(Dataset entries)
____________________

(** X11.  A recognized sentence none of whose words has a sign (also one
    made of whitespace only) opens no file and leaves the window and the
    keyboard queue alone: after the recognized text, the turn prints the
    no-sign line of every word, in order, then the no-playable-signs
    line, and ends. *)
Theorem sentence_without_signs_plays_nothing
    (env : Env) (sentence : string) (k : Keyboard) :
  sentence <> EmptyString ->
  result (sentence_to_sign_paths SIGN_DICT sentence k) = [] ->
  cycle env (Recognized sentence) k
  = (tt,
     listening ++ Print (Stt sentence)
       :: ((fun w => Print (InfoNoSign w)) <$> words sentence)
       ++ [Print InfoNoPlayable],
     k).
Proof.
  intros Hne Hnone. rewrite sentence_to_sign_paths_run in Hnone.
  cbn [result fst] in Hnone.
  rewrite cycle_recognized_run. cbv zeta. rewrite Hnone.
  assert (Htruthy : PyStr.truthy (PyStr.lower sentence) = true)
    by (by destruct sentence).
  rewrite Htruthy. unfold no_sign_lines.
  apply fmap_nil_inv in Hnone. by rewrite (filter_none_all _ _ Hnone).
Qed.

Lemma sentence_without_signs_plays_nothing_witness :
  cycle env_all (Recognized "Good morning") [press 113 1]
  = (tt,
     listening ++ [Print (Stt "Good morning"); Print (InfoNoSign "good");
                   Print (InfoNoSign "morning"); Print InfoNoPlayable],
     [press 113 1])
  /\ cycle env_all (Recognized "  ") []
     = (tt, listening ++ [Print (Stt "  "); Print InfoNoPlayable], []).
Proof.
  split.
  - rewrite (sentence_without_signs_plays_nothing env_all "Good morning"
               [press 113 1]); [reflexivity|discriminate|reflexivity].
  - rewrite (sentence_without_signs_plays_nothing env_all "  " []);
      [reflexivity|discriminate|reflexivity].
Defined.

Lemma listen_loop_cons env h rest k :
  listen_loop env (h :: rest) k
  = (tt,
     events (cycle env h k)
       ++ events (listen_loop env rest (keys_left (cycle env h k))),
     keys_left (listen_loop env rest (keys_left (cycle env h k)))).
Proof.
  cbn [listen_loop]. rewrite bind_run.
  by destruct (result (listen_loop env rest _)).
Qed.

Lemma listen_loop_failed env h line rest k :
  failure_line h = Some line ->
  listen_loop env (h :: rest) k
  = (tt, (listening ++ [Print line]) ++ events (listen_loop env rest k),
     keys_left (listen_loop env rest k)).
Proof.
  intros Hline. rewrite listen_loop_cons, (cycle_failed_run env h line k Hline).
  done.
Qed.

Lemma failure_line_not_recognized h :
  is_recognized h = false -> exists line, failure_line h = Some line.
Proof. destruct h; [done|by eexists|by eexists]. Qed.

(** X12.  Utterances that are not recognized leave no trace in what is
    played: the loop opens the same files with the same sleeps, shows the
    same frames and is left with the same keyboard queue as the loop that
    hears the recognized utterances only. *)
Theorem failed_recognitions_do_not_change_playback
    (env : Env) (heard : list Recognition) (k : Keyboard) :
  let all := listen_loop env heard k in
  let heard_ok := List.filter is_recognized heard in
  playback_marks (events all)
  = playback_marks (events (listen_loop env heard_ok k))
  /\ shown_frames (events all)
     = shown_frames (events (listen_loop env heard_ok k))
  /\ keys_left all = keys_left (listen_loop env heard_ok k).
Proof.
  cbv zeta. revert k. induction heard as [|h rest IH]; intros k; [done|].
  cbn [List.filter]. destruct (is_recognized h) eqn:Hrec.
  - rewrite !listen_loop_cons. cbn [events keys_left fst snd].
    rewrite !playback_marks_app, !shown_frames_app.
    destruct (IH (keys_left (cycle env h k))) as (-> & -> & ->). done.
  - destruct (failure_line_not_recognized h Hrec) as [line Hline].
    rewrite (listen_loop_failed env h line rest k Hline).
    cbn [events keys_left fst snd].
    rewrite playback_marks_app, shown_frames_app.
    destruct (IH k) as (<- & <- & <-). done.
Qed.











(** X1.  [find_year_row] returns a row exactly when the sheet has a column
    4 and that row is the first one, from the top, whose cell in column 4 is a
    number of [1900, 2100]: later rows with a year never become the header. *)
Theorem header_row_is_first_year_row (df : DataFrame) (r : nat) :
  find_year_row df = Ok r <->
  5 <= ncols df /\ r < nrows df /\
  is_year_value (iat df r 4) = true /\
  forall r', r' < r -> is_year_value (iat df r' 4) = false.
Proof.
  unfold find_year_row, range. rewrite Nat.sub_0_r.
  destruct (ncols df <? 5) eqn:W.
  - apply Nat.ltb_lt in W. split; [discriminate|]. intros [? _]. lia.
  - apply Nat.ltb_ge in W.
    destruct (find _ _) as [r0|] eqn:F.
    + apply find_seq_first in F as (Hr0 & Hp0 & Hf0). split.
      * intros [= <-]. repeat split; try assumption; try lia.
        intros r' Hr'. apply Hf0. lia.
      * intros (_ & Hr & Hp & Hf). f_equal.
        destruct (Nat.lt_trichotomy r0 r) as [Hlt|[|Hgt]]; [|assumption|].
        -- rewrite (Hf r0 Hlt) in Hp0. discriminate.
        -- rewrite (Hf0 r) in Hp by lia. discriminate.
    + split; [discriminate|]. intros (_ & Hr & Hp & _).
      assert (X : find (fun r => is_year_value (iat df r 4)) (seq 0 (nrows df))
                  <> None).
      { intros N. rewrite (find_none _ _ N r) in Hp; [discriminate|].
        apply in_seq. lia. }
      contradiction.
Qed.

(** ** Which rows are variable rows *)

Lemma scan_labels_reaches (df : DataFrame) (r : nat) :
  blank_label (iat df r 0) = false ->
  forall n b s,
    s < 5 ->
    (forall i, i < s -> blank_label (iat df (b + i) 0) = true) ->
    b + s <= r < b + s + n ->
    (forall r0, b <= r0 -> r0 + 5 <= r -> ~ blank_run df r0) ->
    In (Str.strip (str (iat df r 0)), r) (scan_labels df (seq (b + s) n) s).
Proof.
  intros Hnb. induction n as [|n IH]; intros b s Hs Hstreak Hr Hrun; [lia|].
  cbn [seq]. rewrite scan_labels_cons.
  destruct (Nat.eq_dec (b + s) r) as [->|Hne].
  - rewrite Hnb. now left.
  - destruct (blank_label (iat df (b + s) 0)) eqn:B.
    + assert (Hs' : S s < 5).
      { destruct (Nat.eq_dec s 4) as [->|]; [|lia]. exfalso.
        apply (Hrun b); [lia|lia|]. intros i Hi.
        destruct (Nat.eq_dec i 4) as [->|]; [assumption|]. apply Hstreak. lia. }
      replace (5 <=? S s) with false by (symmetry; apply Nat.leb_gt; lia).
      replace (S (b + s)) with (b + S s) by lia.
      apply IH; [assumption| |lia|assumption].
      intros i Hi. destruct (Nat.eq_dec i s) as [->|]; [assumption|].
      apply Hstreak. lia.
    + right. replace (S (b + s)) with (S (b + s) + 0) by lia.
      apply IH; [lia| |lia|].
      * intros i Hi. lia.
      * intros r0 Hr0. apply Hrun. lia.
Qed.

____________________

Required work:
Here the output must be the lines above from the line with "(forall i, i" to the line with "replace (S (b + s)) with (b", both included, duplicated word for word and nothing else.

Problem solution:
    (forall i, i < s -> blank_label (iat df (b + i) 0) = true) ->
    b + s <= r < b + s + n ->
    (forall r0, b <= r0 -> r0 + 5 <= r -> ~ blank_run df r0) ->
    In (Str.strip (str (iat df r 0)), r) (scan_labels df (seq (b + s) n) s).
Proof.
  intros Hnb. induction n as [|n IH]; intros b s Hs Hstreak Hr Hrun; [lia|].
  cbn [seq]. rewrite scan_labels_cons.
  destruct (Nat.eq_dec (b + s) r) as [->|Hne].
  - rewrite Hnb. now left.
  - destruct (blank_label (iat df (b + s) 0)) eqn:B.
    + assert (Hs' : S s < 5).
      { destruct (Nat.eq_dec s 4) as [->|]; [|lia]. exfalso.
        apply (Hrun b); [lia|lia|]. intros i Hi.
        destruct (Nat.eq_dec i 4) as [->|]; [assumption|]. apply Hstreak. lia. }
      replace (5 <=? S s) with false by (symmetry; apply Nat.leb_gt; lia).
      replace (S (b + s)) with (b + S s) by lia.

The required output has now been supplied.